Posted - 11/13/2007 :  00:53:52   [Permalink]  Show Profile Send Dude a Private Message  Reply with Quote
OFFC said:
congratulations missing my point, clearly it is not a natural process by any stretch of the imagination.

You are clearly not using the same definition of natural as others here are. Human beings are a part of nature, so I'm not sure how you can classify anything we do as "unnatural".

Irrational fear is a bad thing, don't let it get the best of you.

I heard the guy who cloned the first large mammal (Dolly the sheep) come out strongly against cloning actual humans (as opposed to stem cells etc) since the long term health of cloned animals is often poor (Dolly was euthanzed well short of the normal sheep life expectancy because of athritis that was related to her being a clone).

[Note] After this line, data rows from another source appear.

(** A CA-signed certificate with a key length of zero or less is refused
    before any command runs or any file is copied. *)
Theorem generate_certificate_rejects_key_len (c : CertificateSettings.t) w
    (Hca : CertificateSettings.cert_authority c <> None)
    (Hk : (MainCertificate.key_len (CertificateSettings.main_certificate c) <= 0)%Z) :
  exists w', generate_certificate sys gen_index c false w =
               (Err "Key length needs to be bigger than 0.", w', []).
Proof.
  unfold generate_certificate. cbv beta iota.
  destruct (CertificateSettings.cert_authority c) as [ca|]; [|congruence].
  rewrite bind_assoc.
  destruct (passphrase_if_spec gen_index Hgen (MainCertificate.encrypted (CertificateSettings.main_certificate c)) w)
    as (p & w1 & Hp & _).
  rewrite (bind_eq _ _ _ _ _ _ Hp). cbv beta iota.
  replace (Z.ltb 0 _) with false by (symmetry; apply Z.ltb_ge; exact Hk).
  rewrite WatchdogProofs.io_bind_ret. cbv beta iota. simpl. eexists. reflexivity.
Qed.

Hypothesis Hspawn : forall args w, fst (sys_output sys "openssl" args w) <> None.
Hypothesis Hcopy : forall s d w, fst (sys_copy sys s d w) = true.

Lemma copy_step src dst (k : IO W (result unit string)) :
  (forall w, exists w' t, k w = (Ok tt, w', t)) ->
  forall w, exists w' t,
    (ok <- fs_copy sys src dst ;; if ok then k else io_ret (Err "Failed to copy to auxiliary path.")) w
    = (Ok tt, w', t).
Proof.
  intros Hk w. unfold io_bind, fs_copy. pose proof (Hcopy src dst w) as H.
  destruct (sys_copy sys src dst w) as [ok w1]. simpl in H. subst ok.
  destruct (Hk w1) as (w2 & t2 & E). simpl. rewrite E. eexists _, _. reflexivity.
Qed.

Lemma copy_if_ok src dst (k : IO W (result unit string)) :
  (forall w, exists w' t, k w = (Ok tt, w', t)) ->
  forall w, exists w' t,
    (if (negb (String.eqb src "") && negb (String.eqb dst ""))%bool
     then ok <- fs_copy sys src dst ;; if ok then k else io_ret (Err "Failed to copy to auxiliary path.")
     else k) w = (Ok tt, w', t).
Proof. intros Hk. destruct (_ && _)%bool; [apply copy_step, Hk|exact Hk]. Qed.

Lemma populate_ok main aux : forall w,
  exists w' t, CertSettings.populate_aux sys main aux w = (Ok tt, w', t).
Proof.
  induction aux as [|path rest IH]; intros w.
  - eexists _, _. reflexivity.
  - cbn [CertSettings.populate_aux]. apply copy_if_ok, copy_if_ok, IH.
Qed.

Lemma openssl_step args (k : option Output -> IO W (result string string)) w :
  exists o w1, io_bind (cmd_output sys "openssl" args) k w =
    (let '(b, w2, t2) := k (Some o) w1 in (b, w2, EvRun "openssl" args :: t2)).
Proof.
  pose proof (Hspawn args w) as Hs. unfold io_bind, cmd_output.
  destruct (sys_output sys "openssl" args w) as [[o|] w1]; [|simpl in Hs; congruence].
  exists o, w1. reflexivity.
Qed.

(** [generate_ca(.., false)] and [generate_certificate(.., false)] for a
    self-signed certificate succeed whenever [openssl] can be spawned and
    the auxiliary copies succeed, whatever [openssl]'s exit status and
    output: the command is run first, with [-passout pass:p] when the key is
    encrypted, and the [p] returned is that twenty-character passphrase
    ([""] when the key is not encrypted). *)
Theorem generation_ignores_openssl_status (name : string) (ca : CACertificate.t)
    (c : CertificateSettings.t) w :
  (exists p w' t, generate_ca sys gen_index name ca false w =
     (Ok p, w', EvRun "openssl" (ca_args ca ++ passout (CACertificate.encrypted ca) p) :: t) /\
     (if CACertificate.encrypted ca then String.length p = PASSPHRASE_LENGTH else p = "")) /\
  (CertificateSettings.cert_authority c = None ->
   let mc := CertificateSettings.main_certificate c in
   exists p w' t, generate_certificate sys gen_index c false w =
     (Ok p, w', EvRun "openssl" (selfsigned_args c ++ passout (MainCertificate.encrypted mc) p) :: t) /\
     (if MainCertificate.encrypted mc then String.length p = PASSPHRASE_LENGTH else p = "")).
Proof.
  split.
  - unfold generate_ca. cbv beta iota. rewrite bind_assoc.
    destruct (passphrase_if_spec gen_index Hgen (CACertificate.encrypted ca) w) as (p & w1 & Hp & Hl).
    rewrite (bind_eq _ _ _ _ _ _ Hp). cbv beta iota. rewrite bind_assoc.
    match goal with |- context [io_bind (cmd_output sys "openssl" ?a) ?k ?w0] =>
      destruct (openssl_step a k w0) as (o & w2 & E); rewrite E
    end. cbv beta iota. rewrite WatchdogProofs.io_bind_ret. cbv beta iota.
    destruct (populate_ok (CACertificate.main_paths ca) (CACertificate.auxiliary_paths ca) w2)
      as (w3 & t3 & Hq).
    rewrite (bind_eq _ _ _ _ _ _ Hq). simpl. eexists _, _, _. split; [reflexivity|exact Hl].
  - intros Hnone mc. unfold generate_certificate. cbv beta iota. rewrite Hnone. rewrite bind_assoc.
    destruct (passphrase_if_spec gen_index Hgen (MainCertificate.encrypted mc) w) as (p & w1 & Hp & Hl).
    rewrite (bind_eq _ _ _ _ _ _ Hp). cbv beta iota. rewrite bind_assoc.
    match goal with |- context [io_bind (cmd_output sys "openssl" ?a) ?k ?w0] =>
      destruct (openssl_step a k w0) as (o & w2 & E); rewrite E
    end. cbv beta iota. rewrite WatchdogProofs.io_bind_ret. cbv beta iota.
    destruct (populate_ok (MainCertificate.main_paths mc) (MainCertificate.auxiliary_paths mc) w2)
      as (w3 & t3 & Hq).
    rewrite (bind_eq _ _ _ _ _ _ Hq). simpl. eexists _, _, _. split; [reflexivity|exact Hl].
Qed.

As I understand it clones have shorter telomeres at the ends of there chromosomes than do regular animals and start running into replication errors much sooner as result.

Source?

Because Dolly the sheep was sick with ovine pulminary adenocarcinoma. A chronic and contagious disease in sheep and goats that is caused by a retrovirus (JSRV). Just plug "dolly the sheep" into wiki.

Also, I have not heard any such story about any of the scientists on the team that cloned Dolly. It would be interesting if you could provide some documentation.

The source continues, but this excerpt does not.